"""

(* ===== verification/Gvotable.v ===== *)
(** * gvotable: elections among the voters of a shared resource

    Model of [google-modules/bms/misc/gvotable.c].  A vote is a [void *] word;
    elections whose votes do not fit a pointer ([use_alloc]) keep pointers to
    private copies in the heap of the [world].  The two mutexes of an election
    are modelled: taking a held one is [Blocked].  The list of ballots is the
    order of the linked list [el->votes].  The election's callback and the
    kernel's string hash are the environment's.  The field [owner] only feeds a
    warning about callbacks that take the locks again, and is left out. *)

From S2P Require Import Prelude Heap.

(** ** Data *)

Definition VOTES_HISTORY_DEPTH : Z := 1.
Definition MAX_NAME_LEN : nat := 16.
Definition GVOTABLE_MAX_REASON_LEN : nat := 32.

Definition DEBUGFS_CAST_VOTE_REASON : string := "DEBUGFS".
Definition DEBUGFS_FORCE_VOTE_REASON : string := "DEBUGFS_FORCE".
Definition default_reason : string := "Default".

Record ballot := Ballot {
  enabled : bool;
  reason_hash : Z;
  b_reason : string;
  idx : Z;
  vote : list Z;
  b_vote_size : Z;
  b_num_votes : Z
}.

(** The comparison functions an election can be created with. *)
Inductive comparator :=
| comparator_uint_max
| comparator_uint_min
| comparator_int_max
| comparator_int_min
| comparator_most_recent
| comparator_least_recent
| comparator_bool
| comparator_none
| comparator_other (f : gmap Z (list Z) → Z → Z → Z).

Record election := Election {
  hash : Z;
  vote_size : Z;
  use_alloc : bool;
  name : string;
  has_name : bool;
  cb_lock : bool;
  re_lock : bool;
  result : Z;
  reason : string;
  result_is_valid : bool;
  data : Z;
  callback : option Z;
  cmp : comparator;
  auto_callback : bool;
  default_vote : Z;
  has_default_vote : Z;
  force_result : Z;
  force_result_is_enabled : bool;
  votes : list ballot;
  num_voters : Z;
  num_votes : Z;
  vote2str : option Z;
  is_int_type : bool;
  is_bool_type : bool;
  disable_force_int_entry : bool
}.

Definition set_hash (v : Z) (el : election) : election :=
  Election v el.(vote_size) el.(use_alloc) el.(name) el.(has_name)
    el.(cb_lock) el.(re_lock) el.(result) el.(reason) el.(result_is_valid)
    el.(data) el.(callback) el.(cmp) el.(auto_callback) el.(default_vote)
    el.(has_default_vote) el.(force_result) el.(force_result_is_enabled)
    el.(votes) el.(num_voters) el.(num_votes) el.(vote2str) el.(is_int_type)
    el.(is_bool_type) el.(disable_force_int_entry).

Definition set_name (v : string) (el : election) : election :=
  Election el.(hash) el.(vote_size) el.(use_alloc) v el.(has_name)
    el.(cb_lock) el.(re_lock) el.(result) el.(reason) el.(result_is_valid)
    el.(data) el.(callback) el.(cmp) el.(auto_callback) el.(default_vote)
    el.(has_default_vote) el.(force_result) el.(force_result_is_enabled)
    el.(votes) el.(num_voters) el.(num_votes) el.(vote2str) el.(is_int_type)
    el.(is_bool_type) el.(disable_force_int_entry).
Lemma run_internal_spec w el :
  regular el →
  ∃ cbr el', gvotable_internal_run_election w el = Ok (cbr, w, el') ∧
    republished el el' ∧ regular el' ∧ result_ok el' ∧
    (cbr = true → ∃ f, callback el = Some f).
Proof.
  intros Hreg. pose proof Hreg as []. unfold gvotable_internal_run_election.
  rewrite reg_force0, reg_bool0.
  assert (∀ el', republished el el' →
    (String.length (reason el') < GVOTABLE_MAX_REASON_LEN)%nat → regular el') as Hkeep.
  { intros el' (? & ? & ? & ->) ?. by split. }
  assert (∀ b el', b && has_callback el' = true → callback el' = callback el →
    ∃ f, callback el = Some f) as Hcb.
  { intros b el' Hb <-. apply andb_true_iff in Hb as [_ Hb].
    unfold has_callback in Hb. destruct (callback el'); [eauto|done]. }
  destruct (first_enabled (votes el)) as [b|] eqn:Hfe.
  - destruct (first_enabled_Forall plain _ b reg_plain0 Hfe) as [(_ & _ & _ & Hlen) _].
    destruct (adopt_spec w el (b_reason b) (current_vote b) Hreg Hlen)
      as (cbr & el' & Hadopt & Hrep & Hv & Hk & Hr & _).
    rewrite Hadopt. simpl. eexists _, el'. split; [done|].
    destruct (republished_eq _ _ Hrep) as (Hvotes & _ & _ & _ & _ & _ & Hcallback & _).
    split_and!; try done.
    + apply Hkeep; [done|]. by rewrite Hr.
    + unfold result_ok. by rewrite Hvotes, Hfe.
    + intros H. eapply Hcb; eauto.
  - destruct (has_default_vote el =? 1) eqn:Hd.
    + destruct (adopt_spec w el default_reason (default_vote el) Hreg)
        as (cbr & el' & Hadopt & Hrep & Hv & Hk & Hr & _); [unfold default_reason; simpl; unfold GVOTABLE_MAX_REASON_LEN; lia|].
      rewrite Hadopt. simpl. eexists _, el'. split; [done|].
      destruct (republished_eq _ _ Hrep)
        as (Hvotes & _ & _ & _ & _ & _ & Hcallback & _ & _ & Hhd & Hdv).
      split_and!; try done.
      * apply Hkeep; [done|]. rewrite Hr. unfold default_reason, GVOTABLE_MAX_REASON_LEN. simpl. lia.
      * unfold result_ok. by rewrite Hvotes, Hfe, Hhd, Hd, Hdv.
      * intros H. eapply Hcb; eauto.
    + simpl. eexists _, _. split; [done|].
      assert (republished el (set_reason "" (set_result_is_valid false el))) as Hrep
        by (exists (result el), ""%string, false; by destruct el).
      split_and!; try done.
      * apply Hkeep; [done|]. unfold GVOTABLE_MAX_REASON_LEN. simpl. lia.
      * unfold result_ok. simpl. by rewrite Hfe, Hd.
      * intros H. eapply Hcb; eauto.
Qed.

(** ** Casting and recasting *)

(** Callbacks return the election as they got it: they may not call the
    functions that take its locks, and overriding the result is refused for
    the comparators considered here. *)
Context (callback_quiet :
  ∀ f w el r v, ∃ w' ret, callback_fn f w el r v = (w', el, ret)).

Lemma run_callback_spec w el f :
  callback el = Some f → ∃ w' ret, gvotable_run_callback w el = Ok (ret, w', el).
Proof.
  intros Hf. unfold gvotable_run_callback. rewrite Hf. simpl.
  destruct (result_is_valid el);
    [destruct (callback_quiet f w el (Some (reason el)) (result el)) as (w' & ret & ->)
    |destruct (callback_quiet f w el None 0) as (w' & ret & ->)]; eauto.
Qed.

"""
"""

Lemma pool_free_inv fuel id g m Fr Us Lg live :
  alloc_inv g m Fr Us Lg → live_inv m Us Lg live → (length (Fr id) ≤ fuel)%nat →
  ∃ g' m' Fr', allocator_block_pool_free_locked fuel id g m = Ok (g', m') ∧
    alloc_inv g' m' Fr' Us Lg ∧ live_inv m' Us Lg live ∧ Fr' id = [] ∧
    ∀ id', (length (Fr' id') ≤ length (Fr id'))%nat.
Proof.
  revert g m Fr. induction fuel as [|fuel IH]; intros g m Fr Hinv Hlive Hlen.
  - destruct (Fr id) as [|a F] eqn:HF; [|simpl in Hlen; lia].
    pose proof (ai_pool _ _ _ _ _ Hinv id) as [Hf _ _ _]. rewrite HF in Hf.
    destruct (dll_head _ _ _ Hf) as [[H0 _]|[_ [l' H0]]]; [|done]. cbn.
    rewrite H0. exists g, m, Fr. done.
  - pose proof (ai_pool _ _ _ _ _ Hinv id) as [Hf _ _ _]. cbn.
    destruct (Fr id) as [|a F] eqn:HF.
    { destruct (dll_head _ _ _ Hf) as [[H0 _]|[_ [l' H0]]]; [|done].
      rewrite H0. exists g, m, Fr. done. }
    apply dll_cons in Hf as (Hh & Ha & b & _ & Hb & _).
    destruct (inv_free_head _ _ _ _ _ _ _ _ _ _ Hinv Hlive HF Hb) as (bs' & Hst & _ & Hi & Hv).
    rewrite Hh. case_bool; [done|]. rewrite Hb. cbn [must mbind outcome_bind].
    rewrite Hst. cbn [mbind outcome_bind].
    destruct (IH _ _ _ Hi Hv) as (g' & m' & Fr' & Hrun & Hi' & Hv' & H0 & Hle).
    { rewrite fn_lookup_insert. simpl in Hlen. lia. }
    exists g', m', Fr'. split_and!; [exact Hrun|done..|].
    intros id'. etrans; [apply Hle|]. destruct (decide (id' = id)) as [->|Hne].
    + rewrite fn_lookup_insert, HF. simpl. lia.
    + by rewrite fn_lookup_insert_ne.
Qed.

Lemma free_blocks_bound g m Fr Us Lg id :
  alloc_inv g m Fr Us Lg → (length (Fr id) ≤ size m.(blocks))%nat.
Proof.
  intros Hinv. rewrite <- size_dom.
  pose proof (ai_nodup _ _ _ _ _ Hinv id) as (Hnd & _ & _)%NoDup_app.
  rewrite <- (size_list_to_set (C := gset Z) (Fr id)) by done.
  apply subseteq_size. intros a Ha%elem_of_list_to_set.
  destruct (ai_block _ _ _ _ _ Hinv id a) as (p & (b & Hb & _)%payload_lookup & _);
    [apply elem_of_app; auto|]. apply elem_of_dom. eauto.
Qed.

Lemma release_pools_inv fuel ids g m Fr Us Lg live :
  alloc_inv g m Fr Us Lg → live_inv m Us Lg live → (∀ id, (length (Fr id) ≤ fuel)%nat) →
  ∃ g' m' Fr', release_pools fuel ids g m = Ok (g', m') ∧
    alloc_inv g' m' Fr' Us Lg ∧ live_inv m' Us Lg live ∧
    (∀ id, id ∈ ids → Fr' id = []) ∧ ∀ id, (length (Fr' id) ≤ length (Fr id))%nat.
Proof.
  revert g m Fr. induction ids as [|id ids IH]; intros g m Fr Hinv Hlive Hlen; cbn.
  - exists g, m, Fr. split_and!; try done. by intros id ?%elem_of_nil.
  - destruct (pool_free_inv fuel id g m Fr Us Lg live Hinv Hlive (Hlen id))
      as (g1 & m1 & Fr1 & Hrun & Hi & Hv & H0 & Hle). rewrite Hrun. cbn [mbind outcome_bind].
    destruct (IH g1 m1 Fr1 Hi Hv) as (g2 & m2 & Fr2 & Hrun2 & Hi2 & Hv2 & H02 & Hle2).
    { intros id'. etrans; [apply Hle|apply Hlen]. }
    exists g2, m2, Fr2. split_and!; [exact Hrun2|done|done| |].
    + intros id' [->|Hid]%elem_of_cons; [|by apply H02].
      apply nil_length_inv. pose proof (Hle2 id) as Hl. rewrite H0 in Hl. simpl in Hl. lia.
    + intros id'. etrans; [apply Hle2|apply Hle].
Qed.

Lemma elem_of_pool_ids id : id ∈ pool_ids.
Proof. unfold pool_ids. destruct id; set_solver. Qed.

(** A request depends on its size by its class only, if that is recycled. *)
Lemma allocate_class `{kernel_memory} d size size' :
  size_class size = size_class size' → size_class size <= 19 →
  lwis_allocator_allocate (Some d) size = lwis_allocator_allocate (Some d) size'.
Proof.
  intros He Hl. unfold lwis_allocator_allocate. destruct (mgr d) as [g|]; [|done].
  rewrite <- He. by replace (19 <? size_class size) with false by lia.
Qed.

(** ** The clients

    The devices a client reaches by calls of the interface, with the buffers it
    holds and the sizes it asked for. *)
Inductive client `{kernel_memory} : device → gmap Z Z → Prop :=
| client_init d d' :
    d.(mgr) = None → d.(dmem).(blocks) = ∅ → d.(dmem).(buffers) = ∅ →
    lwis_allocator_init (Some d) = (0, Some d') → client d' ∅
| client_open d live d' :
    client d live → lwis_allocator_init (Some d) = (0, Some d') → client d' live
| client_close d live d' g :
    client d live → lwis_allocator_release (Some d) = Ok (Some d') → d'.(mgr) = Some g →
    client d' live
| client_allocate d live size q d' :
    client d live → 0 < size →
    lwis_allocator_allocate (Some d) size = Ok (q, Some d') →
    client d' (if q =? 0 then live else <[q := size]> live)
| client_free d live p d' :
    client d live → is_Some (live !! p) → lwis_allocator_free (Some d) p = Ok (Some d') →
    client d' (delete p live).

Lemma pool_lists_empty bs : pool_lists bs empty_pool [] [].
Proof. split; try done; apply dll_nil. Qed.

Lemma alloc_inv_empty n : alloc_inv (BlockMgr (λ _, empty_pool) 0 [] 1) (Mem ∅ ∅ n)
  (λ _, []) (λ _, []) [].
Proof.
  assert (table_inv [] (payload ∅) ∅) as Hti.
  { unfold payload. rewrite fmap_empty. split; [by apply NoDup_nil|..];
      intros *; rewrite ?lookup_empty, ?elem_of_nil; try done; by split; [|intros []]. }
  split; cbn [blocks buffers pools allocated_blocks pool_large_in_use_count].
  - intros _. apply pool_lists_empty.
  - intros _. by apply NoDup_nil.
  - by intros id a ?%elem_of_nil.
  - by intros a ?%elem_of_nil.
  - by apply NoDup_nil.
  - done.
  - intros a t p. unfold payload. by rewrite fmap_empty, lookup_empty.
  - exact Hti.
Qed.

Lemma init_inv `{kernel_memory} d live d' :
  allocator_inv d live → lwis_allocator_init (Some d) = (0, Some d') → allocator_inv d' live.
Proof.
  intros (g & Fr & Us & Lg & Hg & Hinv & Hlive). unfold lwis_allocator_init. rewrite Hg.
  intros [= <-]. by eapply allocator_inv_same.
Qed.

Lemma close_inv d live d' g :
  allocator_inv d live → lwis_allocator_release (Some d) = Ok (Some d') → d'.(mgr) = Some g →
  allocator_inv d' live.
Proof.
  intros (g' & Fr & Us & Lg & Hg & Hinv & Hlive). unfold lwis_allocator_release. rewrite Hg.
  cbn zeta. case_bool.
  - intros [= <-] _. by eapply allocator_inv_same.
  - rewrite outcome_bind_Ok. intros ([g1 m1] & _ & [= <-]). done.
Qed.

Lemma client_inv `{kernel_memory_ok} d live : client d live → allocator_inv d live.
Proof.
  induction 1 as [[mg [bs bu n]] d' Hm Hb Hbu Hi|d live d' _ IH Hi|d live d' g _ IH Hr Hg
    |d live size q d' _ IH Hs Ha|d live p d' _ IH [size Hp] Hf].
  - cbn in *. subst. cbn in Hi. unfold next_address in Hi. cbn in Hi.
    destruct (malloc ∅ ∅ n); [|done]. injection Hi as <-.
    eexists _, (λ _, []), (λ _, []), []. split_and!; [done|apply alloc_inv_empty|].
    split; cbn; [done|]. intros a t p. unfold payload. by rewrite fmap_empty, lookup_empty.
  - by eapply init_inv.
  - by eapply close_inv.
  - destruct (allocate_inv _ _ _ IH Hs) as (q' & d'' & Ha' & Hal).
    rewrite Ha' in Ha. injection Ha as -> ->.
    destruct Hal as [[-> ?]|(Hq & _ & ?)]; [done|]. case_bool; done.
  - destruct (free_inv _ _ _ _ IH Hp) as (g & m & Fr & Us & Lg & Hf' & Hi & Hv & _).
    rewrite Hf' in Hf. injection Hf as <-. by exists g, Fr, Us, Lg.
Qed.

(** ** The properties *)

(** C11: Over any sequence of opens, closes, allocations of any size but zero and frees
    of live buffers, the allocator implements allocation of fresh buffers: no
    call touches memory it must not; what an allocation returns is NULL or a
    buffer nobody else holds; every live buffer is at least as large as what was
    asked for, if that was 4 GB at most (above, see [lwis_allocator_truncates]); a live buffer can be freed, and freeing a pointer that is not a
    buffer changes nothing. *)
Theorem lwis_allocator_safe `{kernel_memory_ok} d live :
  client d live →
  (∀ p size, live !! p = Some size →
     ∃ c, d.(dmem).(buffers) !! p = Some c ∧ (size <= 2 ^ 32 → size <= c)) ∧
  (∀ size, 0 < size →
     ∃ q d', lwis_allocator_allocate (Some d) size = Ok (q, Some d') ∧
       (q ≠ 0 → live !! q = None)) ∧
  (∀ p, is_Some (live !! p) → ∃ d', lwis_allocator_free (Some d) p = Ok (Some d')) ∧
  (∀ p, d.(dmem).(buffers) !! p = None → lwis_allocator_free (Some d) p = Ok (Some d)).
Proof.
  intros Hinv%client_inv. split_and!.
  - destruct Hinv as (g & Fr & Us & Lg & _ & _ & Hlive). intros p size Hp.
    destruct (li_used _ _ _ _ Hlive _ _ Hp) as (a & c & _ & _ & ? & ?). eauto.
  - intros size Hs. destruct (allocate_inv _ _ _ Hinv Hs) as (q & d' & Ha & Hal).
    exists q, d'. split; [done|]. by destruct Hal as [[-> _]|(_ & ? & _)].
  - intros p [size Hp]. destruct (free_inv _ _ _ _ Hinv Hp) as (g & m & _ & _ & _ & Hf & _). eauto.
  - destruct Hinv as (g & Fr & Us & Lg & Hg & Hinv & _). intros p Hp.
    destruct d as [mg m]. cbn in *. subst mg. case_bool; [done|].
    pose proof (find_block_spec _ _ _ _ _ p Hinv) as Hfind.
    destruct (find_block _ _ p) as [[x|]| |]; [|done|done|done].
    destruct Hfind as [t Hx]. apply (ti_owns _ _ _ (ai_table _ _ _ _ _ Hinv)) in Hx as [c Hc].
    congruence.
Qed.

"""

Please return only the lines above, starting at the line that has "client d' (if" and ending at the line that has "assert (table_inv [] (payload ∅) ∅) as Hti.", keeping both and leaving each one unchanged.

    client d' (if q =? 0 then live else <[q := size]> live)
| client_free d live p d' :
    client d live → is_Some (live !! p) → lwis_allocator_free (Some d) p = Ok (Some d') →
    client d' (delete p live).

Lemma pool_lists_empty bs : pool_lists bs empty_pool [] [].
Proof. split; try done; apply dll_nil. Qed.

Lemma alloc_inv_empty n : alloc_inv (BlockMgr (λ _, empty_pool) 0 [] 1) (Mem ∅ ∅ n)
  (λ _, []) (λ _, []) [].
Proof.
  assert (table_inv [] (payload ∅) ∅) as Hti.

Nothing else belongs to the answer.